Lemma fold_derived_unset (colMap : gmap string Z) :
  forall (rows : list (list string)) (s : BeeswaxLogSummary),
  derived_unset s -> derived_unset (fold_left (process_record colMap) rows s).
Proof.
  induction rows as [|r rows IH]; simpl; intros s Hs; [exact Hs|].
  apply IH. destruct Hs as (H1 & H2 & H3 & H4).
  destruct (process_record_derived colMap s r) as (E1 & E2 & E3).
  unfold derived_unset. rewrite E1, E2, E3. repeat split; auto.
  rewrite process_record_campaigns. intros id c. unfold update_campaign.
  destruct (String.eqb _ "") eqn:Hid; [apply H4|].
  rewrite lookup_insert_Some. intros [[_ <-]|[_ Hl]]; [|exact (H4 _ _ Hl)].
  cbn [CampaignCTR]. destruct (CampaignPerformance s !! _) as [c0|] eqn:E;
    [exact (H4 _ _ E)|reflexivity].
Qed.

Lemma initial_derived_unset : derived_unset initial_summary.
Proof.
  repeat split. intros id c H. cbn [initial_summary CampaignPerformance] in H.
  rewrite lookup_empty in H. discriminate.
Qed.

Lemma fold_TotalBidAmount (colMap : gmap string Z) :
  forall (rows : list (list string)) (s : BeeswaxLogSummary),
  TotalBidAmount (fold_left (process_record colMap) rows s) =
  fold_left (fun acc r => (acc + float_of_Z (bid_price colMap r) / fmillion)%float)
    rows (TotalBidAmount s).
Proof.
  induction rows as [|r rows IH]; simpl; intros s; [reflexivity|].
  rewrite IH, process_record_TotalBidAmount. reflexivity.
Qed.

(** ** Time range and hourly breakdown over a permutation of the rows *)

Lemma fold_left_perm {A B : Type} (f : A -> B -> A) :
  (forall a x y, f (f a x) y = f (f a y) x) ->
  forall l l', Permutation l l' -> forall a, fold_left f l a = fold_left f l' a.
Proof.
  intros Hf l l' Hp. induction Hp as [|x l l' Hp IH|x y l|l l' l'' H1 IH1 H2 IH2];
    intros a; simpl.
  - reflexivity.
  - apply IH.
  - now rewrite Hf.
  - now rewrite IH1, IH2.
Qed.

Lemma upd_range_comm (tr : time * time) (t u : time) :
  upd_range (upd_range tr t) u = upd_range (upd_range tr u) t.
Proof.
  destruct tr as [lo hi]. unfold upd_range.
  destruct (IsZero t), (IsZero u); simpl; try reflexivity.
  f_equal; lia.
Qed.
-.-.-
**PROBLEM REQUIREMENTS:** Give the material again in full, exactly as it appears above.

**OUTPUT FOR THIS EXERCISE:**
Lemma fold_derived_unset (colMap : gmap string Z) :
  forall (rows : list (list string)) (s : BeeswaxLogSummary),
  derived_unset s -> derived_unset (fold_left (process_record colMap) rows s).
Proof.
  induction rows as [|r rows IH]; simpl; intros s Hs; [exact Hs|].
  apply IH. destruct Hs as (H1 & H2 & H3 & H4).
  destruct (process_record_derived colMap s r) as (E1 & E2 & E3).
  unfold derived_unset. rewrite E1, E2, E3. repeat split; auto.
  rewrite process_record_campaigns. intros id c. unfold update_campaign.
  destruct (String.eqb _ "") eqn:Hid; [apply H4|].
  rewrite lookup_insert_Some. intros [[_ <-]|[_ Hl]]; [|exact (H4 _ _ Hl)].
  cbn [CampaignCTR]. destruct (CampaignPerformance s !! _) as [c0|] eqn:E;
    [exact (H4 _ _ E)|reflexivity].
Qed.

Lemma initial_derived_unset : derived_unset initial_summary.
Proof.
  repeat split. intros id c H. cbn [initial_summary CampaignPerformance] in H.
  rewrite lookup_empty in H. discriminate.
Qed.

Lemma fold_TotalBidAmount (colMap : gmap string Z) :
  forall (rows : list (list string)) (s : BeeswaxLogSummary),
  TotalBidAmount (fold_left (process_record colMap) rows s) =
  fold_left (fun acc r => (acc + float_of_Z (bid_price colMap r) / fmillion)%float)
    rows (TotalBidAmount s).
Proof.
  induction rows as [|r rows IH]; simpl; intros s; [reflexivity|].
  rewrite IH, process_record_TotalBidAmount. reflexivity.
Qed.

(** ** Time range and hourly breakdown over a permutation of the rows *)

Lemma fold_left_perm {A B : Type} (f : A -> B -> A) :
  (forall a x y, f (f a x) y = f (f a y) x) ->
  forall l l', Permutation l l' -> forall a, fold_left f l a = fold_left f l' a.
Proof.
  intros Hf l l' Hp. induction Hp as [|x l l' Hp IH|x y l|l l' l'' H1 IH1 H2 IH2];
    intros a; simpl.
  - reflexivity.
  - apply IH.
  - now rewrite Hf.
  - now rewrite IH1, IH2.
Qed.

Lemma upd_range_comm (tr : time * time) (t u : time) :
  upd_range (upd_range tr t) u = upd_range (upd_range tr u) t.
Proof.
  destruct tr as [lo hi]. unfold upd_range.
  destruct (IsZero t), (IsZero u); simpl; try reflexivity.
  f_equal; lia.
Qed.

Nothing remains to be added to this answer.